[[ Dataset records, beginning ]]

(** The calls of [mytraffic_init] in the order the source makes them, with
    its return value.  [request_irq] gives the result of registering a
    handler for an interrupt number; the source does not look at it. *)
Definition mytraffic_init_trace (e : init_env) (request_irq : Z -> Z)
  : Z * list kcall :=
  let result := register_chrdev e mytraffic_major in
  let tr := [k_register_chrdev mytraffic_major result] in
  if result <? 0 then (result, tr) else
  match kmalloc e with
  | None =>
      (- ENOMEM,
       tr ++ [k_kmalloc false; k_unregister_chrdev mytraffic_major])
  | Some _ =>
      let tr := tr ++ [k_kmalloc true] in
      let result := gpio_request e RED in
      let tr := tr ++ [k_gpio_request RED result] in
      if negb (result =? 0) then
        (result, tr ++ [k_kfree; k_unregister_chrdev mytraffic_major])
      else
      let tr := tr ++ [k_gpio_direction_output RED 0] in
      let result := gpio_request e YELLOW in
      let tr := tr ++ [k_gpio_request YELLOW result] in
      if negb (result =? 0) then
        (result,
         tr ++ [k_gpio_free RED; k_kfree;
                k_unregister_chrdev mytraffic_major])
      else
      let tr := tr ++ [k_gpio_direction_output YELLOW 0] in
      let result := gpio_request e GREEN in
      let tr := tr ++ [k_gpio_request GREEN result] in
      if negb (result =? 0) then
        (result,
         tr ++ [k_gpio_free YELLOW; k_gpio_free RED; k_kfree;
                k_unregister_chrdev mytraffic_major])
      else
      let tr := tr ++ [k_gpio_direction_output GREEN 1] in
      let result := gpio_request e TOGGLE_BTN in
      let tr := tr ++ [k_gpio_request TOGGLE_BTN result] in
      if negb (result =? 0) then
        (result,
         tr ++ [k_gpio_free GREEN; k_gpio_free YELLOW; k_gpio_free RED;
                k_kfree; k_unregister_chrdev mytraffic_major])
      else
      let irq_toggle := gpio_to_irq e TOGGLE_BTN in
      let tr := tr ++ [k_gpio_direction_input TOGGLE_BTN;
                       k_request_irq irq_toggle (request_irq irq_toggle)] in
      let result := gpio_request e PED_BTN in
      let tr := tr ++ [k_gpio_request PED_BTN result] in
      if negb (result =? 0) then
        (result,
         tr ++ [k_gpio_free GREEN; k_gpio_free YELLOW; k_gpio_free RED;
                k_gpio_free TOGGLE_BTN; k_kfree;
                k_unregister_chrdev mytraffic_major])
      else
      let irq_ped := gpio_to_irq e PED_BTN in
      let tr := tr ++ [k_gpio_direction_input PED_BTN;
                       k_request_irq irq_ped (request_irq irq_ped);
                       k_timer_setup; k_mod_timer] in
      (0, tr)
  end.

(** The calls of [mytraffic_exit] for the state [light] that [t_light]
    points to; afterwards [t_light] is NULL. *)
Definition mytraffic_exit (light : traffic_light)
  : list kcall * option traffic_light :=
  ([ k_del_timer_sync;
     k_free_irq (irq_toggle light); k_free_irq (irq_ped light);
     k_gpio_set_value RED 0; k_gpio_set_value YELLOW 0;
     k_gpio_set_value GREEN 0;
     k_gpio_free TOGGLE_BTN; k_gpio_free PED_BTN;
     k_gpio_free RED; k_gpio_free YELLOW; k_gpio_free GREEN;
     k_kfree; k_unregister_chrdev mytraffic_major ],
   None).

(** What a module can hold of the kernel. *)
Inductive resource : Type :=
| Chrdev (major : Z)
| Block
| Gpio (pin : Z)
| Irq (irq : Z)
| Timer.

Definition resource_eqb (a b : resource) : bool :=
  match a, b with
  | Chrdev x, Chrdev y => x =? y
  | Block, Block => true
  | Gpio x, Gpio y => x =? y
  | Irq x, Irq y => x =? y
  | Timer, Timer => true
  | _, _ => false
  end.

Definition holds (r : resource) (held : list resource) : bool :=
  existsb (resource_eqb r) held.

(** Giving back [r]: [None] when it is not held. *)
Fixpoint release (r : resource) (held : list resource)
  : option (list resource) :=
  match held with
  | [] => None
  | h :: t =>
      if resource_eqb r h then Some t
      else option_map (cons h) (release r t)
  end.

(** The effect of one call on what is held; [None] when the call uses or
    gives back something that is not held. *)
Definition kcall_step (held : list resource) (c : kcall)
  : option (list resource) :=
  match c with
  | k_register_chrdev major result =>
      if result <? 0 then Some held else Some (Chrdev major :: held)
  | k_unregister_chrdev major => release (Chrdev major) held
  | k_kmalloc non_null => if non_null then Some (Block :: held) else Some held
  | k_kfree => release Block held
  | k_gpio_request pin result =>
      if result =? 0 then Some (Gpio pin :: held) else Some held
  | k_gpio_free pin => release (Gpio pin) held
  | k_gpio_direction_output pin _ | k_gpio_direction_input pin
  | k_gpio_set_value pin _ =>
      if holds (Gpio pin) held then Some held else None
  | k_request_irq irq result =>
      if result =? 0 then Some (Irq irq :: held) else Some held
  | k_free_irq irq => release (Irq irq) held
  | k_timer_setup => if holds Block held then Some held else None
  | k_mod_timer =>
      if holds Block held
      then Some (if holds Timer held then held else Timer :: held)
      else None
  | k_del_timer_sync =>
      match release Timer held with
      | Some held' => Some held'
      | None => Some held
      end
  end.
Lemma waiting_consumer_takes_oldest_job_witness :
  let s := exec (init [(0, 13)]) [Run 0 0; Run 0 0; CallReceive 0 10 0 0 1] in
  threads (exec s [Run 0 10; Run 0 10]) !! 0
  = Some (mkThread (Processing (mkJob 0 10 0 1 0)) false).
Proof.
  intros s.
  destruct (waiting_consumer_takes_oldest_job [(0, 13)]
              [Run 0 0; Run 0 0; CallReceive 0 10 0 0 1] 0 false
              (mkJob 0 10 0 1 0) [] 10 10 eq_refl eq_refl)
    as (_ & _ & H & _).
  exact H.
Defined.

(** ** After a consumer has crashed *)

Lemma vstep_crashed n i v v' e b :
  vstep n i v v' ->
  v_thread v = Some (mkThread (Crashed e) b) ->
  v_thread v' = v_thread v /\ v_events v' = v_events v
  /\ (forall w, v_cond v = Some (mkCondition true w) -> v' = v).
Proof.
  intros Hstep Hth.
  destruct Hstep; cbn [v_thread v_events v_cond] in *; try discriminate; auto.
  repeat split; auto. intros w [= ->]. discriminate.
Qed.

(** X4. A consumer that has ended with an exception stays ended under
    every schedule: its thread state and the events it has made never change
    again, so the jobs received for its nozzle afterwards are never taken. *)
Theorem crashed_consumer_stays_dead
    (s : State) (n : Z) (e : exn) (b : bool) (sched : list input) :
  threads s !! n = Some (mkThread (Crashed e) b) ->
  threads (exec s sched) !! n = Some (mkThread (Crashed e) b)
  /\ consumer_events n (trace (exec s sched)) = consumer_events n (trace s).
Proof.
  intros Hth.
  apply (exec_ind (fun _ => True)
           (fun s' => threads s' !! n = Some (mkThread (Crashed e) b)
                      /\ consumer_events n (trace s')
                         = consumer_events n (trace s))).
  - auto.
  - intros s' i _ [Ht He].
    destruct (vstep_crashed n i _ _ e b (step_vstep n s' i) Ht) as (H1 & H2 & _).
    cbn [view v_thread v_events] in H1, H2. rewrite H1, H2. auto.
  - apply Forall_forall. auto.
Qed.

Lemma crashed_consumer_stays_dead_witness :
  let s := exec (init [(0, 13)])
             [Run 0 0; Run 0 0; CallRemove 0; CallReceive 0 10 0 0 1;
              Run 0 10; Run 0 10; Run 0 10] in
  threads (exec s [CallReceive 0 11 0 0 1; Run 0 12; Run 0 12]) !! 0
  = Some (mkThread (Crashed KeyError) false).
Proof.
  intros s.
  exact (proj1 (crashed_consumer_stays_dead s 0 KeyError false
                  [CallReceive 0 11 0 0 1; Run 0 12; Run 0 12] eq_refl)).
Defined.

(** X5. In a state a schedule leads to, a consumer that finds its queue
    empty while its nozzle has no entry in the relay dict ends with
    [KeyError] at [relay_off] with the lock of the condition still held.
    From then on, under every schedule, [receive] for that nozzle waits for
    the lock and changes nothing, and the queue stays empty. *)
Theorem crash_at_relay_off_blocks_receive
    (items : list (Z * Z)) (sched : list input) (n : Z) (b : bool) (now : Q)
    (later : list input) (ts : Q) (loc : Z) (dl du : Q) :
  let s := exec (init items) sched in
  threads s !! n = Some (mkThread AtQueueTest b) ->
  nozzleQueueDict s !! n = Some [] ->
  relay_of n s = None ->
  let s1 := step s (Run n now) in
  let s2 := exec s1 later in
  threads s1 !! n = Some (mkThread (Crashed KeyError) b)
  /\ trace s1 = trace s
  /\ receive n ts loc dl du MainThread s2 = (Blocks, s2)
  /\ nozzleQueueDict s2 !! n = Some []
  /\ threads s2 !! n = Some (mkThread (Crashed KeyError) b).
Proof.
  intros s Hth Hq Hr s1 s2.
  pose proof (sync_ok_exec n items sched) as Hs.
  fold s in Hs. unfold sync_ok in Hs. cbn [view v_thread v_cond] in Hs.
  rewrite Hth in Hs. cbn [at_pc] in Hs.
  assert (E1 : s1 = set_thread n (mkThread (Crashed KeyError) b) s).
  { unfold s1. cbn [step]. unfold consumer_step.
    rewrite Hth, Hq. cbn [at_pc nozzleOn default].
    rewrite relay_off_unmapped by exact Hr. reflexivity. }
  assert (Hv : view n s2 = view n s1).
  { unfold s2.
    apply (exec_ind (fun _ => True) (fun s' => view n s' = view n s1));
      [reflexivity | | apply Forall_forall; auto].
    intros s' i _ E.
    pose proof (step_vstep n s' i) as Hstep. rewrite E in Hstep.
    destruct (vstep_crashed n i _ _ KeyError b Hstep) as (_ & _ & H).
    { rewrite E1. cbn. apply lookup_insert_eq. }
    apply (H NoWaiter). rewrite E1. cbn. exact Hs. }
  assert (Hth1 : threads s1 !! n = Some (mkThread (Crashed KeyError) b))
    by (rewrite E1; cbn; apply lookup_insert_eq).
  split; [exact Hth1|]. split; [rewrite E1; reflexivity|].
  pose proof (f_equal v_queue Hv) as Hq2.
  pose proof (f_equal v_cond Hv) as Hc2.
  pose proof (f_equal v_thread Hv) as Ht2.
  cbn [view v_queue v_cond v_thread] in Hq2, Hc2, Ht2.
  rewrite E1 in Hq2, Hc2.
  cbn [set_thread nozzleQueueDict nozzleconditionDict] in Hq2, Hc2.
  rewrite Hq in Hq2. rewrite Hs in Hc2.
  split; [rewrite receive_eq, Hq2, Hc2; reflexivity|].
  split; [exact Hq2|]. rewrite Ht2. exact Hth1.
Qed.

Lemma crash_at_relay_off_blocks_receive_witness :
  let s1 := exec (init [(1, 13)]) [Run 0 0; Run 0 0] in
  threads s1 !! 0 = Some (mkThread (Crashed KeyError) false)
  /\ receive 0 10 0 0 1 MainThread s1 = (Blocks, s1).
Proof.
  intros s1.
  destruct (crash_at_relay_off_blocks_receive [(1, 13)] [Run 0 0] 0 false 0
              [] 10 0 0 1 eq_refl eq_refl eq_refl)
    as (H1 & _ & H2 & _).
  split; [exact H1 | exact H2].
Defined.

(** ** Switching relays *)

Lemma dict_get_set k v n d :
  dict_get n (dict_set k v d) = if Z.eqb n k then Some v else dict_get n d.
Proof.
  induction d as [|[k' v'] d IH]; cbn [dict_set dict_get].
  - reflexivity.
  - destruct (Z.eqb_spec k k') as [<-|Hk]; cbn [dict_get].
    + destruct (Z.eqb n k); reflexivity.
    + rewrite IH. destruct (Z.eqb_spec n k') as [->|]; [|reflexivity].
      destruct (Z.eqb_spec k' k); [congruence | reflexivity].
Qed.

Lemma dict_keys_set k v d :
  is_Some (dict_get k d) -> dict_keys (dict_set k v d) = dict_keys d.
Proof.
  induction d as [|[k' v'] d IH]; cbn [dict_set dict_get dict_keys map fst].
  - intros [? [=]].
  - destruct (Z.eqb k k'); cbn [map fst]; [reflexivity|].
    intros H. f_equal. apply IH, H.
Qed.

Lemma dict_get_keys k d : is_Some (dict_get k d) <-> k ∈ dict_keys d.
Proof.
  induction d as [|[k' v'] d IH]; cbn [dict_get dict_keys map fst].
  - split; [intros [? [=]] | intros H; inversion H].
  - destruct (Z.eqb_spec k k') as [->|Hne].
    + split; [intros _; left | eauto].
    + rewrite IH. split; [intros H; right; exact H|].
      intros H. inversion H; subst; [congruence | assumption].
Qed.

(** The state after [relay.on()] ([b] true) or [relay.off()] on [n]. *)
Lemma relay_switch (b : bool) n r t s :
  relay_of n s = Some r ->
  (if b then relay_on n t s else relay_off n t s)
  = (Ok tt,
     add_events [(t, if b then RelayOn n else RelayOff n)]
       (set_heap (<[solenoidDict s :=
                    dict_set n (driven b r) (deref (solenoidDict s) s)]>
                  (heap s)) s)).
Proof.
  intros H. destruct b.
  - rewrite (relay_on_mapped _ r) by exact H. reflexivity.
  - rewrite (relay_off_mapped _ r) by exact H. reflexivity.
Qed.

[[ Dataset records, end ]]

> How to complete this task:
Beginning at the line that contains "- destruct (Z.eqb_spec k k') as [->|Hne].", give again every line down to the end of the material, exactly as written, and stop there.

> Exercise output:
  - destruct (Z.eqb_spec k k') as [->|Hne].
    + split; [intros _; left | eauto].
    + rewrite IH. split; [intros H; right; exact H|].
      intros H. inversion H; subst; [congruence | assumption].
Qed.

(** The state after [relay.on()] ([b] true) or [relay.off()] on [n]. *)
Lemma relay_switch (b : bool) n r t s :
  relay_of n s = Some r ->
  (if b then relay_on n t s else relay_off n t s)
  = (Ok tt,
     add_events [(t, if b then RelayOn n else RelayOff n)]
       (set_heap (<[solenoidDict s :=
                    dict_set n (driven b r) (deref (solenoidDict s) s)]>
                  (heap s)) s)).
Proof.
  intros H. destruct b.
  - rewrite (relay_on_mapped _ r) by exact H. reflexivity.
  - rewrite (relay_off_mapped _ r) by exact H. reflexivity.
Qed.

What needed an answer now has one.